A couple of finches near the birdfeeder in Central Park
A couple of finches near the birdfeeder in Central Park. (Photo by Charles Chessler)

Baltimore Oriole (male and female)
Finch
Northern cardinal
Dark eyed junco
Downy woodpecker (male and female)
Brown creepers
Goldfinches
Carolina wren
Blue jay
Hawk
Yellow bellied sap sucker
Sparrow

9/7/13

Swan
Grackle
Robin
Northern cardinal (male and female)
House sparrow
Maybe yellow warbler
Mourning dove

4/26/13

amanda and bird
Charlie captures a bird perched on Amanda’s hand. (Photo by Charles Chessler)

Yellow rump warbler
White-breasted nuthatch
Swamp sparrow
Northern parula
Ruby-crown kinglet
Louisiana water thrush
Black and white warbler
Palm warbler
Cardinal
Blue jay
Starling
Red wing blackbird
Black birded green

We go birding in Central Park behind the cafe, across the Bow Bridge, by the Ramble.

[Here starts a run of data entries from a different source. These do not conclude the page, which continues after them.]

(* ===== verification/Signed.v ===== *)
(** * Signed documents

    What payment requests, mandate requests and delivery attestations share: the
    Ed25519 operations of Web Crypto as the interface [Ed25519], with the laws of
    RFC 8032 and RFC 8037 in [Ed25519Spec], and the round trip of JSON texts as
    the interface [JsonSpec].  Both have an instance, over which the examples of
    the documents are stated. *)
From Stdlib Require Import ZArith Lia Strings.Byte Strings.Ascii.
From stdpp Require Import base numbers sets strings list.
From S2P Require Import Prelude Bytes PublicKey Decimal Base64 CardConstants CardPda Utf8 CardCommitment Values.

(** ** Objects of unknown type *)

(** [typeof v === "object" && v !== null && !Array.isArray(v)]; a field list
    holds the own keys in the order of [Object.keys]. *)
Definition plain_object (v : value) : option (list (string * value)) :=
  match v with VObject fields => Some fields | _ => None end.

Definition isPlainObject (v : value) : bool :=
  match plain_object v with Some _ => true | None => false end.

(** [Object.keys(value).filter((key) => !allowed.includes(key))] *)
Definition unknownKeys (fields : list (string * value)) (allowed : list string) : list string :=
  filter (λ key, key ∉ allowed) fields.*1.

(** A field that the declared type says is a string *)
Definition as_string (v : value) : string := match v with VString s => s | _ => "" end.

(** [...(x === undefined ? {} : { name: x })] *)
Definition present (name : string) (x : option string) : list (string * value) :=
  match x with Some s => [(name, VString s)] | None => [] end.

Definition as_optional (v : value) : option string := match v with VString s => Some s | _ => None end.
Definition optional_value (x : option string) : value := match x with Some s => VString s | None => VUndefined end.
Definition undefined (v : value) : bool := match v with VUndefined => true | _ => false end.

(** ** Texts of digits *)

(** One or more digits *)
Definition all_digits (s : string) : bool := negb (bool_decide (s = "")) && forallb is_digit (chars s).

(** Digits, with digits after a point or without: the parts around the point *)
Definition split_amount (s : string) : option (list ascii * list ascii) :=
  let '(whole, rest) := break_at "."%char (chars s) in
  let digits cs := negb (bool_decide (cs = [])) && forallb is_digit cs in
  if negb (digits whole) then None
  else match rest with
       | [] => Some (whole, [])
       | _ :: fraction => if digits fraction then Some (whole, fraction) else None
       end.

(** ** JSON *)

Definition index_like (key : string) : bool :=
  match chars key with c :: _ => is_digit c | [] => false end.

(** Values that survive [JSON.stringify] and [JSON.parse], with the order of
    their keys: no undefined, no number but a safe natural one, keys distinct
    and none that reads as an array index. *)
Fixpoint json (v : value) : bool :=
  match v with
  | VNull | VBool _ | VString _ => true
  | VNumber (JInt z) => (0 <=? z) && (z <=? 9007199254740991)
  | VArray items => forallb json items
  | VObject fields =>
      bool_decide (NoDup fields.*1) && forallb (λ f, negb (index_like f.1) && json f.2) fields
  | VNumber _ | VUndefined | VLossless _ => false
  end.

Class JsonSpec (C : Codec) : Prop := {
  json_roundtrip v : json v = true → JSON_parse (JSON_stringify v) = Some v;
  json_object fields : JSON_stringify (VObject fields) ≠ "";
}.

Lemma json_inj `{JsonSpec} v w :
  json v = true → json w = true → JSON_stringify v = JSON_stringify w → v = w.
Proof. intros Hv Hw E. apply json_roundtrip in Hv, Hw. rewrite E, Hw in Hv. by injection Hv. Qed.

(** ** Ed25519 *)

Class Ed25519 : Type := {
  private_key : Type;
  (** [importKey("pkcs8", bytes, { name: "Ed25519" }, ...)] *)
  import_pkcs8 : bytes → result private_key;
  (** [exportKey("jwk", key).x] *)
  jwk_x : private_key → option string;
  (** [sign("Ed25519", key, message)] *)
  ed_sign : private_key → bytes → bytes;
  (** [importKey("raw", publicKey, ...)], then [verify("Ed25519", key, signature, message)] *)
  ed_verify : bytes → bytes → bytes → result bool;
}.

(** The PKCS #8 form of a seed (RFC 8410) *)
Definition ED25519_PKCS8_PREFIX : bytes :=
  bytes_of_Zs [0x30; 0x2e; 0x02; 0x01; 0x00; 0x30; 0x05; 0x06; 0x03; 0x2b; 0x65; 0x70; 0x04; 0x22; 0x04; 0x20].

(** A seed has a key pair: the public key is 32 bytes, signatures are 64, and
    the public key accepts what the private key signed. *)
Class Ed25519Spec (E : Ed25519) : Prop :=
  ed_pair seed : length seed = 32%nat → ∃ key public,
    import_pkcs8 (ED25519_PKCS8_PREFIX ++ seed) = Ok key ∧
    jwk_x key = Some (bytesToBase64Url public) ∧ length public = 32%nat ∧
    ∀ message, length (ed_sign key message) = 64%nat ∧ ed_verify public (ed_sign key message) message = Ok true.

Definition ed25519Seed (secretKey : bytes) : result bytes :=
  if Nat.eqb (length secretKey) 32 then Ok secretKey
  else if Nat.eqb (length secretKey) 64 then Ok (take 32 secretKey)
  else Throw "Ed25519 secret key must be 32 or 64 bytes".

Definition pkcs8FromSeed (seed : bytes) : bytes := ED25519_PKCS8_PREFIX ++ seed.

Lemma ed25519Seed_length sk seed : ed25519Seed sk = Ok seed → length seed = 32%nat.
Proof.
  unfold ed25519Seed. destruct (Nat.eqb (length sk) 32) eqn:E; [apply Nat.eqb_eq in E; by intros [= <-]|].
  destruct (Nat.eqb (length sk) 64) eqn:E'; [|done]. apply Nat.eqb_eq in E'. intros [= <-].
  rewrite length_take. lia.
Qed.

(** [sha256Hex]: the digest as lowercase hex *)
Definition sha256Hex `{Sha256} (message : bytes) : string := bytesToHex (sha256 message).

(** ** Field lists *)

Lemma plain_object_ok v fields : plain_object v = Some fields ↔ v = VObject fields.
Proof. split; [|by intros ->]. destruct v; try done. by intros [= ->]. Qed.

Lemma strict_eq_string v s : strict_eq v (VString s) = true ↔ v = VString s.
Proof.
  split; [|intros ->; cbn; by rewrite bool_decide_eq_true_2].
  destruct v as [| | |[]| | | |]; cbn; try discriminate. intros E. bool_reflect. by subst.
Qed.

Lemma strict_eq_int v z : strict_eq v (VNumber (JInt z)) = true ↔ v = VNumber (JInt z).
Proof.
  split; [|intros ->; cbn; by rewrite Z.eqb_refl].
  destruct v as [| | |[]| | | |]; cbn; try discriminate. intros E. bool_reflect. by subst.
Qed.

Lemma field_absent fields name : name ∉ fields.*1 → field fields name = VUndefined.
Proof.
  induction fields as [|[k v] fields IH]; [done|]. rewrite fmap_cons, not_elem_of_cons. intros [Hk Hn].
  cbn in *. rewrite bool_decide_eq_false_2 by (intros ->; done). by apply IH.
Qed.

Lemma field_app a b name :
  field (a ++ b) name = if bool_decide (name ∈ a.*1) then field a name else field b name.
Proof.
  induction a as [|[k v] a IH]; [by rewrite bool_decide_eq_false_2 by (apply not_elem_of_nil)|].
  cbn [app field fmap list_fmap fst]. destruct (decide (k = name)) as [->|Hne].
  - rewrite !bool_decide_eq_true_2; [done|by left|done].
  - rewrite (bool_decide_eq_false_2 (k = name)), IH by done.
    rewrite (bool_decide_ext (name ∈ k :: a.*1) (name ∈ a.*1)); [done|].
    rewrite elem_of_cons. split; [by intros [->|]|by right].
Qed.

(** Without the fields that are undefined *)
Definition defined_fields (fields : list (string * value)) : list (string * value) :=
  filter (λ f, undefined f.2 = false) fields.

Lemma defined_keys fields k : k ∈ (defined_fields fields).*1 → k ∈ fields.*1.
Proof.
  intros (f & -> & Hf)%list_elem_of_fmap. apply list_elem_of_filter in Hf as [_ Hf].
  by apply list_elem_of_fmap_2.
Qed.

Lemma field_defined fields k : NoDup fields.*1 → field (defined_fields fields) k = field fields k.
Proof.
  induction fields as [|[n v] fields IH]; [done|]. rewrite fmap_cons, NoDup_cons. intros [Hn Hd].
  unfold defined_fields in *. destruct (undefined v) eqn:E.
  - rewrite filter_cons_False by (cbn; by rewrite E). rewrite IH by done. cbn. case_bool_decide as Hk; [|done].
    subst. rewrite field_absent by done. by destruct v.
  - rewrite filter_cons_True by done. cbn. by rewrite IH.
Qed.

Lemma json_defined fields :
  NoDup fields.*1 → Forall (λ f, index_like f.1 = false ∧ (undefined f.2 = true ∨ json f.2 = true)) fields →
  json (VObject (defined_fields fields)) = true.
Proof.
  intros Hd Hf. cbn [json]. apply andb_true_iff. split.
  - apply bool_decide_eq_true_2. clear Hf. induction fields as [|[n v] fields IH]; [done|].
    rewrite fmap_cons, NoDup_cons in Hd. destruct Hd as [Hn Hd]. unfold defined_fields in *.
    destruct (undefined v) eqn:E; [rewrite filter_cons_False by (cbn; by rewrite E); auto|].
    rewrite filter_cons_True, fmap_cons by done. constructor; [|auto]. intros Hin. apply Hn. by apply defined_keys.
  - apply forallb_forall. intros f Hin%list_elem_of_In. apply list_elem_of_filter in Hin as [Hu Hin].
    rewrite Forall_forall in Hf. apply Hf in Hin as (Hi & [E|Hj]); [congruence|]. by rewrite Hi, Hj.
Qed.

Lemma unknownKeys_nil fields allowed : unknownKeys fields allowed = [] ↔ ∀ k, k ∈ fields.*1 → k ∈ allowed.
Proof.
  unfold unknownKeys. split.
  - intros E k Hk. destruct (decide (k ∈ allowed)) as [|Hn]; [done|].
    assert (k ∈ filter (λ key, key ∉ allowed) fields.*1) as Hin by (by apply list_elem_of_filter).
    rewrite E in Hin. by apply not_elem_of_nil in Hin.
  - intros Hall. destruct (filter _ _) as [|k l] eqn:E; [done|].
    assert (k ∈ filter (λ key, key ∉ allowed) fields.*1) as Hin by (rewrite E; by left).
    apply list_elem_of_filter in Hin as [Hn Hk]. by destruct (Hn (Hall _ Hk)).
Qed.

(** ** A codec with the round trip

    The texts of [TextCodec], with number tokens read as numbers. *)
Module JsonCodec.
Fixpoint numbers (v : value) : value :=
  match v with
  | VLossless token => VNumber (JInt (BigInt token))
  | VArray items => VArray (map numbers items)
  | VObject fields => VObject (map (λ f, (f.1, numbers f.2)) fields)
  | v => v
  end.

#[export] Instance codec : Codec := {
  parse := TextCodec.read;
  stringify := TextCodec.print;
  JSON_parse s := numbers <$> TextCodec.read s;
  JSON_stringify v := default "" (TextCodec.print v);
  Date_parse _ := JNaN;
}.

Lemma numbers_kept v : json v = true → numbers (TextCodec.kept v) = v.
Proof.
  induction v as [v Ha Ho|items IH|fields IH] using value_nested_ind; intros Hj.
  - destruct v as [| | |n|t|s|items|fields]; try done; [|by destruct (Ha items)|by destruct (Ho fields)].
    destruct n as [z| | |]; try done. cbn in Hj. bool_reflect. cbn [TextCodec.kept numbers coerce].
    unfold toString. destruct (z <? 0) eqn:E; bool_reflect; [lia|]. by rewrite BigInt_text.
  - cbn [json] in Hj. cbn [TextCodec.kept numbers]. f_equal. rewrite map_map. induction IH as [|v items Hv _ IH]; [done|].
    cbn [forallb] in Hj. apply andb_true_iff in Hj as [H1 H2]. cbn [map]. rewrite Hv by done. f_equal. by apply IH.
  - cbn [json] in Hj. apply andb_true_iff in Hj as [_ Hj]. cbn [TextCodec.kept numbers]. f_equal. rewrite map_map.
    induction IH as [|[k v] fields Hv _ IH]; [done|].
    cbn [forallb] in Hj. apply andb_true_iff in Hj as [[_ H1]%andb_true_iff H2]. cbn [map fst snd] in *.
    rewrite Hv by done. f_equal. by apply IH.
Qed.

#[export] Instance json_spec : JsonSpec codec.
Proof.
  split; [|by intros fields]. intros v Hj. assert (∃ s, TextCodec.print v = Some s) as [s Hs] by (destruct v; by eauto).
  change (numbers <$> TextCodec.read (default "" (TextCodec.print v)) = Some v). rewrite Hs.
  change (default "" (Some s)) with s. rewrite (TextCodec.read_print _ _ Hs). cbn. by rewrite numbers_kept.
Qed.
End JsonCodec.

(** ** A stand-in for Ed25519

    The public key is the seed and the signature a checksum: enough for the
    laws, and for the examples to be evaluated. *)
Module ModelEd25519.
Definition checksum (seed message : bytes) : bytes :=
  le_bytes 64 (foldl (λ acc b, Z.land (acc * 257 + byte_val b + 1) 18446744073709551615) 7 (seed ++ message)).

#[export] Instance keys : Ed25519 := {
  private_key := bytes;
  import_pkcs8 b :=
    if bool_decide (take 16 b = ED25519_PKCS8_PREFIX) && Nat.eqb (length b) 48 then Ok (drop 16 b)
    else Throw "Invalid keyData";
  jwk_x seed := Some (bytesToBase64Url seed);
  ed_sign := checksum;
  ed_verify public signature message := Ok (bool_decide (signature = checksum public message));
}.

#[export] Instance keys_spec : Ed25519Spec keys.
Proof.
  intros seed Hs. exists seed, seed.
  assert (length (ED25519_PKCS8_PREFIX ++ seed) = 48%nat) as Hl by (by rewrite length_app, Hs).
  destruct (take_drop_app_eq 16 ED25519_PKCS8_PREFIX seed eq_refl) as [Ht Hd].
  split; [unfold import_pkcs8, keys; by rewrite Hl, Ht, Hd, bool_decide_eq_true_2|].
  split; [done|]. split; [done|]. intros message. split; [apply le_bytes_length|]. cbn.
  by rewrite bool_decide_eq_true_2.
Qed.
End ModelEd25519.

For the record, I could not identify any of these birds (except maybe the cardinals and blue jays) without help from Charlie and fellow birders and photographers Dan Lane Williams and Amanda Bielskas. On previous birding jaunts, we met Birding Bob and friend Andy Gershon.

Although I don’t really know about birds, I know about the beauty of birds. As Emily Dickinson wrote:

“Hope” is the thing with feathers –
That perches in the soul –
And sings the tune without the words –
And never stops – at all –

Going out for a walk with birders reminds me to slow down, take in the beauty, stop time with a photo, even if it’s cold and snowy — especially then! There’s beauty and hope all around. You just have to look for it.

If you like the beautiful photography of Charles Chessler, (and who doesn’t?) I have a request. Chessler is entered in a photo contest. If he wins, he gets a trip to a safari in Namibia. He is less than one thousand votes away. He needs 212 Votes to pop into 4th place!

Charlie and I are friends from the NYU Stella Adler acting school in the ’80s. He’s a fitness trainer with a specialty for keeping senior citizens active.

If Charlie won the trip, think about the great pics he’d share with us! Vote at BandH Photo Contest. He might even just even invite all of us along — at least on his Facebook stream! 😉

Charlie and I bumped into fellow birder Andy in the fall.
Charlie and I bumped into fellow birder Andy in the fall.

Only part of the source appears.